This is just a quick draft that I’ll expand later tonight…
To keep this simple, I’ll use “thread” here in a sense that is synonymous with “process” or “task”, in that it’s simply a concurrent path of execution, using whatever ready mechanism is provided by your chose programming-language.
A lot of developers, even those with substantial experience, often turn to “multi-threaded” methods in their designs to handle the scaling-out of their program’s workloads. I submit that this ought to be approached in a more circumspect way.
Allocating your program’s work to more threads, can be counter-productive.

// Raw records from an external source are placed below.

(** C12. A conversion in any rounding mode is the exact product of the amount and
    the rate, to half a minor unit of the quote currency for the three modes to
    the nearest and one for the others, and two rounding errors of the context;
    it is of the quote currency. This is for an amount in the base currency of
    the rate and at its scale, of less than 10^28 minor units, currencies of at
    most a thousand places, a finite rate between 10^-100000 and 10^100000, and a
    product of at most 10^27 minor units of the quote currency, above which the
    digits of the context may not be enough. *)
Theorem conversion_bound r m U rounding :
  known_currency (base r) → known_currency (quote r) → money_currency m = base r → has_units m U →
  finite (rate r) → within (-100000) 100000 (value (rate r)) →
  let exact_product := (inject_Z U * Q10 (- minor_units (base r)) * value (rate r))%Q in
  let quantum := Q10 (- minor_units (quote r)) in
  (Qabs exact_product <= inject_Z (10 ^ 27) * quantum)%Q →
  ∃ c u, convert r m rounding = Ok c ∧ has_units c u ∧ money_currency c = quote r ∧
    (Qabs (inject_Z u * quantum - exact_product) <= slack rounding * quantum + 2 * UNIT * Qabs exact_product)%Q.
Proof.
  intros Hb Hq Hcur (s & n & Ha & HU & HUb) Hf Hr x q Hx. unfold convert. rewrite Hcur in Ha |- *.
  rewrite bool_decide_eq_true_2 by done. cbn [negb raise_if mbind result_bind]. rewrite Ha.
  destruct (rate r) as [t k e| |]; [|done..].
  destruct (rate_product s n t k e U (minor_units (base r)) Hb HU HUb Hr) as (c & f & Hmul & Hc & Ex).
  fold x in Hc, Ex.
  rewrite Hmul. set (y := mag (Fin s c f)) in Hc.
  pose proof (close_error 1 _ _ ltac:(lia) (Qabs_nonneg x) (mag_nonneg (Fin s c f)) Hc) as He. fold y in He.
  change (inject_Z 1) with 1%Q in He. rewrite Qmult_1_l in He.
  cbn [exact mbind result_bind]. unfold Money_of. cbn [Decimal_of]. rewrite quantum_Ok by done. cbn [mbind result_bind].
  destruct (quantize_near rounding s c f (- minor_units (quote r))) as (u & Hqz & Hu & Hh).
  { unfold known_currency in Hq. lia. }
  { apply Qabs_Qle_condition in He as [_ He]. fold q y. change (inject_Z (2 * 10 ^ 27)) with (2000000000000000000000000000 # 1)%Q.
    change (inject_Z (10 ^ 27)) with (1000000000000000000000000000 # 1)%Q in Hx.
    pose proof (Q10_pos (- minor_units (quote r))) as Hqp. fold q in Hqp. unfold UNIT in He. lra. }
  rewrite Hqz. cbn [exact mbind result_bind]. rewrite new_units by done.
  eexists _, (signed s u). split; [done|]. split; [eexists _, _; split; [done|]; by rewrite signed_abs|]. split; [done|].
  fold q y in Hh. assert (inject_Z (signed s u) * q - x == (if s then -1 else 1) * (inject_Z (Z.of_N u) * q - Qabs x))%Q as E.
  { rewrite Ex at 1. unfold signed. destruct s; rewrite ?inject_Z_opp; ring. }
  rewrite E, Qabs_Qmult. assert (Qabs (if s then -1 else 1) == 1)%Q as -> by by destruct s. rewrite Qmult_1_l.
  assert (inject_Z (Z.of_N u) * q - Qabs x == (inject_Z (Z.of_N u) * q - y) + (y - Qabs x))%Q as -> by ring.
  eapply Qle_trans; [apply Qabs_triangle|]. by apply Qplus_le_compat.
Qed.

I’ll explain with a simplistic example..
Let’s say your program is to serve users who log on and make requests. You have already dedicated threads to such major areas as the UI and writing a log. Now, when each user comes on and needs the program to serve his requests, you spawn a new thread that is dedicated to that user, and retire it afterward. Let’s also assume that you have already optimized this somewhat by using a thread-pool, to avoid the overhead of creating and destroying thread-objects for each user-logon.

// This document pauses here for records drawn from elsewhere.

(* ===== verification/ApprovalPolicy.v ===== *)
(** * The approval decision

    [dotmac_approvals/policy.py]: the pure rules both planes share. Every check
    returns or raises a typed refusal, in the order of the source; [evaluate]
    derives the standing of a request from its policy revision and the recorded
    decisions. *)

From S2P Require Import Prelude PyData PyTime ApprovalContracts.
From stdpp Require Import base gmap strings pretty list.
From Stdlib Require Import ZArith.

(** ** The rules *)

(** [approvals_at]: every APPROVE recorded at one level, in order. *)
Definition approvals_at (decisions : list RecordedDecision) (level : Z)
    : list RecordedDecision :=
  filter (λ d, rd_level d = level ∧ rd_action d = APPROVE) decisions.

(** [distinct_approvers]: a set, because quorum counts people. *)
Definition distinct_approvers (decisions : list RecordedDecision) : gset UUID :=
  list_to_set (rd_actor_id <$> decisions).

(** [level_satisfied]. *)
Definition level_satisfied (level : ApprovalLevel) (decisions : list RecordedDecision)
    : bool :=
  let approved := distinct_approvers (approvals_at decisions (al_sequence level)) in
  (al_quorum level <=? Z.of_nat (size approved))%Z.

(** [check_eligibility]. *)
Definition check_eligibility (level : ApprovalLevel) (actor : Actor) : result exn unit :=
  match al_approver_kind level with
  | USER =>
      raise_if (negb (String.eqb (str_uuid (actor_id actor)) (al_approver_id level)))
        (ApprovalError NotEligible
           ("level " +:+ pretty (al_sequence level) +:+ " names a specific user; "
            +:+ str_uuid (actor_id actor) +:+ " is not it"))
  | ROLE =>
      raise_if (negb (existsb (λ r, String.eqb (str_uuid r) (al_approver_id level))
                        (role_ids actor)))
        (ApprovalError NotEligible
           ("level " +:+ pretty (al_sequence level) +:+ " requires role "
            +:+ al_approver_id level +:+ "; the actor holds none of it"))
  end.

(** [check_sod]. *)
Definition check_sod (level : ApprovalLevel) (actor : Actor) (requested_by : UUID)
    (decisions : list RecordedDecision) : result exn unit :=
  match al_sod_rule level with
  | None => Ok tt
  | Some CANNOT_BE_REQUESTER =>
      raise_if (bool_decide (actor_id actor = requested_by))
        (ApprovalError SoDViolation
           ("level " +:+ pretty (al_sequence level)
            +:+ " forbids the requester from approving"))
  | Some CANNOT_BE_PREVIOUS_APPROVER =>
      let earlier : gset UUID :=
        list_to_set (rd_actor_id <$>
          filter (λ d, rd_level d ≠ al_sequence level) decisions) in
      raise_if (bool_decide (actor_id actor ∈ earlier))
        (ApprovalError SoDViolation
           ("level " +:+ pretty (al_sequence level)
            +:+ " forbids an actor who decided an earlier level from deciding this one"))
  end.

(** [check_self_approval]. *)
Definition check_self_approval (policy : PolicyRevision) (actor : Actor)
    (requested_by : UUID) : result exn unit :=
  raise_if (negb (pr_allow_self_approval policy) &&
            bool_decide (actor_id actor = requested_by))
    (ApprovalError SelfApprovalRefused
       ("policy " +:+ policy_label (pr_policy_code policy) (pr_version policy)
        +:+ " does not permit the requester to approve their own request")).

(** [check_mfa]. *)
Definition check_mfa (level : ApprovalLevel) (actor : Actor) : result exn unit :=
  raise_if (al_requires_mfa level && negb (mfa_verified actor))
    (ApprovalError MFARequired
       ("level " +:+ pretty (al_sequence level)
        +:+ " requires verified MFA for this decision")).

(** [check_not_duplicate]: one actor, one vote per level. *)
Definition check_not_duplicate (level : ApprovalLevel) (actor : Actor)
    (decisions : list RecordedDecision) : result exn unit :=
  raise_if (existsb (λ d, bool_decide (rd_actor_id d = actor_id actor) &&
                          (rd_level d =? al_sequence level)%Z) decisions)
    (ApprovalError DuplicateDecision
       (str_uuid (actor_id actor) +:+ " already decided level "
        +:+ pretty (al_sequence level))).

(** [authorise_approval]: every check an APPROVE must pass, in order. *)
Definition authorise_approval (policy : PolicyRevision) (current_level : Z)
    (actor : Actor) (requested_by : UUID) (decisions : list RecordedDecision)
    : result exn ApprovalLevel :=
  level ← pr_level policy current_level;
  _ ← check_not_duplicate level actor decisions;
  _ ← raise_if (level_satisfied level decisions)
        (ApprovalError DuplicateDecision
           ("level " +:+ pretty (al_sequence level)
            +:+ " is already satisfied; a further approval cannot change its outcome"));
  _ ← check_eligibility level actor;
  _ ← check_self_approval policy actor requested_by;
  _ ← check_sod level actor requested_by decisions;
  _ ← check_mfa level actor;
  Ok level.

(** [_satisfied_count]: the loop breaks at the first unsatisfied level. *)
Fixpoint satisfied_prefix (levels : list ApprovalLevel)
    (decisions : list RecordedDecision) : Z :=
  match levels with
  | [] => 0
  | level :: levels =>
      if level_satisfied level decisions then 1 + satisfied_prefix levels decisions
      else 0
  end.
Definition satisfied_count (policy : PolicyRevision) (decisions : list RecordedDecision)
    : Z :=
  satisfied_prefix (pr_levels policy) decisions.

(** [evaluate]. A stored [APPROVED] is recomputed like [PENDING]; the other
    terminal states are reported as recorded. *)
Definition evaluate (policy : PolicyRevision) (state : ApprovalState)
    (current_level : Z) (decisions : list RecordedDecision) : Evaluation :=
  let as_recorded reason :=
    MkEvaluation state current_level (pr_total_levels policy)
      (satisfied_count policy decisions) reason in
  match state with
  | REJECTED => as_recorded "rejected"
  | CANCELLED => as_recorded "cancelled"
  | WITHDRAWN => as_recorded "withdrawn"
  | PENDING | APPROVED =>
      let satisfied := satisfied_count policy decisions in
      if (pr_total_levels policy <=? satisfied)%Z then
        MkEvaluation APPROVED (pr_total_levels policy) (pr_total_levels policy)
          satisfied "satisfied"
      else
        MkEvaluation PENDING (Z.min (satisfied + 1) (pr_total_levels policy))
          (pr_total_levels policy) satisfied "pending"
  end.

(** ** Specification of quorum *)

(** [k] distinct actors approved at level [n]. *)
Definition approved_by (decisions : list RecordedDecision) (n : Z) (a : UUID) : Prop :=
  MkRecordedDecision n a APPROVE ∈ decisions.

(** A level's quorum is met when some list of at least [quorum] pairwise
    different actors each approved it. *)
Definition quorum_met (level : ApprovalLevel) (decisions : list RecordedDecision) : Prop :=
  ∃ people : list UUID,
    NoDup people ∧ (al_quorum level ≤ Z.of_nat (length people))%Z ∧
    Forall (approved_by decisions (al_sequence level)) people.

(** ** Lemmas *)

Lemma elem_of_distinct_approvers decisions n a :
  a ∈ distinct_approvers (approvals_at decisions n) ↔ approved_by decisions n a.
Proof.
  unfold distinct_approvers, approvals_at, approved_by.
  rewrite elem_of_list_to_set, list_elem_of_fmap. split.
  - intros ([l x act] & -> & [[Hl Ha] Hin]%list_elem_of_filter). simpl in *. by subst.
  - intros Hin. exists (MkRecordedDecision n a APPROVE). split; [done|].
    by apply list_elem_of_filter.
Qed.

Lemma level_satisfied_quorum level decisions :
  level_satisfied level decisions = true ↔ quorum_met level decisions.
Proof.
  unfold level_satisfied, quorum_met. rewrite Z.leb_le.
  set (s := distinct_approvers _). split.
  - intros Hq. exists (elements s). split_and!; [apply NoDup_elements|done|].
    apply Forall_forall. intros a Ha%elem_of_elements.
    by apply elem_of_distinct_approvers.
  - intros (people & Hnd & Hq & Hall).
    assert (length people ≤ size s); [|lia].
    rewrite <-(size_list_to_set (C:=gset UUID) people) by done.
    apply subseteq_size. intros a Ha%elem_of_list_to_set.
    apply elem_of_distinct_approvers. by apply (proj1 (Forall_forall _ _) Hall).
Qed.

(** More decisions never unsatisfy a level. *)
Lemma level_satisfied_mono level ds ds' :
  ds ⊆ ds' → level_satisfied level ds = true → level_satisfied level ds' = true.
Proof.
  rewrite !level_satisfied_quorum. intros Hsub (people & ? & ? & Hall).
  exists people. split_and!; [done..|].
  eapply Forall_impl; [exact Hall|]. intros a. apply Hsub.
Qed.

(** Nobody satisfies no level. *)
Lemma level_satisfied_nil level : level_ok level → level_satisfied level [] = false.
Proof.
  intros Hl. apply not_true_iff_false. rewrite level_satisfied_quorum.
  intros ([|a people] & _ & Hq & Hall).
  - pose proof (lo_quorum _ Hl). simpl in Hq. lia.
  - apply Forall_cons in Hall as [Ha _]. unfold approved_by in Ha. set_solver.
Qed.

Lemma satisfied_count_nil p : policy_ok p → satisfied_count p [] = 0%Z.
Proof.
  intros Hp. pose proof (pok_levels _ Hp) as Hls. unfold satisfied_count.
  destruct (pr_levels p) as [|l ls]; [done|]. apply Forall_cons in Hls as [Hl _].
  cbn [satisfied_prefix]. by rewrite level_satisfied_nil.
Qed.

Lemma satisfied_prefix_bounds levels ds :
  (0 ≤ satisfied_prefix levels ds ≤ Z.of_nat (length levels))%Z.
Proof. induction levels as [|l ls IH]; simpl; [lia|]. case_match; lia. Qed.

Lemma satisfied_count_bounds p ds :
  (0 ≤ satisfied_count p ds ≤ pr_total_levels p)%Z.
Proof. apply satisfied_prefix_bounds. Qed.

(** The count is the length of the longest satisfied prefix: every level before
    it is satisfied, and the next one, if any, is not. *)
Lemma satisfied_prefix_lookup levels ds i l :
  levels !! i = Some l → (Z.of_nat i < satisfied_prefix levels ds)%Z →
  level_satisfied l ds = true.
Proof.
  revert i. induction levels as [|l' ls IH]; intros i Hi Hlt; [done|].
  simpl in Hlt. destruct (level_satisfied l' ds) eqn:E; [|lia].
  destruct i as [|i]; simpl in Hi; [naive_solver|]. eapply IH; [done|lia].
Qed.

Lemma satisfied_prefix_next levels ds l :
  levels !! Z.to_nat (satisfied_prefix levels ds) = Some l →
  level_satisfied l ds = false.
Proof.
  induction levels as [|l' ls IH]; [done|]. simpl.
  pose proof (satisfied_prefix_bounds ls ds) as Hb.
  destruct (level_satisfied l' ds) eqn:E; [|by intros [= ->]].
  rewrite Z2Nat.inj_add by lia. simpl. apply IH.
Qed.

Lemma satisfied_prefix_all levels ds :
  satisfied_prefix levels ds = Z.of_nat (length levels) ↔
  Forall (λ l, level_satisfied l ds = true) levels.
Proof.
  induction levels as [|l ls IH]; simpl; [split; [constructor|done]|].
  pose proof (satisfied_prefix_bounds ls ds) as Hb.
  rewrite Forall_cons, <-IH. destruct (level_satisfied l ds); naive_solver lia.
Qed.

Lemma satisfied_prefix_mono levels ds ds' :
  ds ⊆ ds' → (satisfied_prefix levels ds ≤ satisfied_prefix levels ds')%Z.
Proof.
  intros Hsub. induction levels as [|l ls IH]; simpl; [lia|].
  pose proof (satisfied_prefix_bounds ls ds').
  destruct (level_satisfied l ds) eqn:E.
  - rewrite (level_satisfied_mono l ds ds') by done. lia.
  - case_match; lia.
Qed.

(** A decision at one level does not change another level's standing. *)
Lemma approvals_at_app ds1 ds2 n :
  approvals_at (ds1 ++ ds2) n = approvals_at ds1 n ++ approvals_at ds2 n.
Proof. apply filter_app. Qed.

Lemma check_eligibility_cases level actor :
  check_eligibility level actor = Ok tt ∨
  ∃ msg, check_eligibility level actor = Raise (ApprovalError NotEligible msg).
Proof. unfold check_eligibility, raise_if. repeat case_match; eauto. Qed.

(** ** The rules as propositions *)

(** The level names this actor, or a role the actor holds. *)
Definition eligible (level : ApprovalLevel) (actor : Actor) : Prop :=
  match al_approver_kind level with
  | USER => str_uuid (actor_id actor) = al_approver_id level
  | ROLE => ∃ r, r ∈ role_ids actor ∧ str_uuid r = al_approver_id level
  end.

(** The level's separation-of-duties rule lets this actor approve. *)
Definition separated (level : ApprovalLevel) (actor : Actor) (requested_by : UUID)
    (decisions : list RecordedDecision) : Prop :=
  match al_sod_rule level with
  | None => True
  | Some CANNOT_BE_REQUESTER => actor_id actor ≠ requested_by
  | Some CANNOT_BE_PREVIOUS_APPROVER =>
      ∀ d, d ∈ decisions → rd_level d ≠ al_sequence level → rd_actor_id d ≠ actor_id actor
  end.

(** The actor has no vote at the level. *)
Definition unvoted (level : ApprovalLevel) (actor : Actor)
    (decisions : list RecordedDecision) : Prop :=
  ∀ d, d ∈ decisions → rd_level d = al_sequence level → rd_actor_id d ≠ actor_id actor.

(** A level whose MFA demand the actor meets. *)
Definition mfa_met (level : ApprovalLevel) (actor : Actor) : Prop :=
  al_requires_mfa level = true → mfa_verified actor = true.

Lemma check_eligibility_Ok level actor u :
  check_eligibility level actor = Ok u ↔ eligible level actor.
Proof.
  unfold check_eligibility, eligible. destruct (al_approver_kind level);
    rewrite raise_if_Ok, negb_false_iff; [apply String.eqb_eq|].
  rewrite existsb_true. by setoid_rewrite String.eqb_eq.
Qed.

Lemma check_sod_Ok level actor requested_by ds u :
  check_sod level actor requested_by ds = Ok u ↔ separated level actor requested_by ds.
Proof.
  unfold check_sod, separated. destruct u, (al_sod_rule level) as [[]|]; [..|done];
    rewrite raise_if_Ok, bool_decide_eq_false; [done|].
  rewrite elem_of_list_to_set, list_elem_of_fmap.
  setoid_rewrite list_elem_of_filter. naive_solver.
Qed.

Lemma check_self_approval_Ok p actor requested_by u :
  check_self_approval p actor requested_by = Ok u ↔
  (pr_allow_self_approval p = false → actor_id actor ≠ requested_by).
Proof.
  unfold check_self_approval. rewrite raise_if_Ok.
  destruct (pr_allow_self_approval p); simpl; [naive_solver|].
  rewrite bool_decide_eq_false. naive_solver.
Qed.

Lemma check_mfa_Ok level actor u :
  check_mfa level actor = Ok u ↔ mfa_met level actor.
Proof.
  unfold check_mfa, mfa_met. rewrite raise_if_Ok.
  destruct (al_requires_mfa level), (mfa_verified actor); simpl; naive_solver.
Qed.

Lemma check_not_duplicate_Ok level actor ds u :
  check_not_duplicate level actor ds = Ok u ↔ unvoted level actor ds.
Proof.
  unfold check_not_duplicate, unvoted. rewrite raise_if_Ok, existsb_false.
  split; intros Hv d Hd; specialize (Hv d Hd).
  - intros Hl Ha. by rewrite Hl, Ha, Z.eqb_refl, bool_decide_true in Hv.
  - case_bool_decide; [|done]. apply Z.eqb_neq. intros Hl. by apply Hv.
Qed.

(** Everything an approval must satisfy. *)
Record may_approve (p : PolicyRevision) (k : Z) (actor : Actor) (requested_by : UUID)
    (ds : list RecordedDecision) (l : ApprovalLevel) : Prop := {
  ma_level : pr_level p k = Ok l;
  ma_unvoted : unvoted l actor ds;
  ma_open : level_satisfied l ds = false;
  ma_eligible : eligible l actor;
  ma_self : pr_allow_self_approval p = false → actor_id actor ≠ requested_by;
  ma_separated : separated l actor requested_by ds;
  ma_mfa : mfa_met l actor;
}.

Lemma authorise_approval_Ok p k actor requested_by ds l :
  authorise_approval p k actor requested_by ds = Ok l ↔
  may_approve p k actor requested_by ds l.
Proof.
  unfold authorise_approval. rewrite result_bind_Ok. split.
  - intros (l' & Hl & Hrun). result_inv.
    rewrite ?check_not_duplicate_Ok, ?check_eligibility_Ok, ?check_self_approval_Ok,
      ?check_sod_Ok, ?check_mfa_Ok in *. by split.
  - intros [Hl H1 H2 H3 H4 H5 H6]. exists l. split; [done|].
    rewrite (proj2 (check_not_duplicate_Ok l actor ds tt) H1), H2,
      (proj2 (check_eligibility_Ok l actor tt) H3),
      (proj2 (check_self_approval_Ok p actor requested_by tt) H4),
      (proj2 (check_sod_Ok l actor requested_by ds tt) H5),
      (proj2 (check_mfa_Ok l actor tt) H6). done.
Qed.

(** A rejection asks less: a vote not yet cast, eligibility and MFA. *)
Record may_reject (p : PolicyRevision) (k : Z) (actor : Actor)
    (ds : list RecordedDecision) (l : ApprovalLevel) : Prop := {
  mr_level : pr_level p k = Ok l;
  mr_unvoted : unvoted l actor ds;
  mr_eligible : eligible l actor;
  mr_mfa : mfa_met l actor;
}.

The problem, here, is that no matter which CPU your program is running on, you only have but a few cores, and thus but a few threads, that can run concurrently. Your server might be running an Intel i7 that has 4 cores and 8 threads available (at most). What will happen if 300 users suddenly want to logon and make requests? 1-3 of them may get served fairly quickly, and then the rest are frozen, their processing-threads blocked while awaiting the others to complete. If these block awaiting access to low-level resources such as the disk or database, you may have race-conditions, or just a massive logjam that fails completely.
There are some tasks that deserve to have a thread dedicated to them, which simplifies your design, and those should be few in number.
For those tasks that are truly variable, and can scale up dynamically from zero to any huge number — you need a different approach.
Consider the message-queuing pattern. Here, you actually dedicate just one thread to serving all of those users, and yet it may run far more efficiently and much faster. Consider…
If the system places the user-requests onto a queue, in the form of discrete messages, and your service thread then runs asynchronously taking those messages *from* that queue and serving them one-by-one, you can very effectively decouple the system from this user-servicing job.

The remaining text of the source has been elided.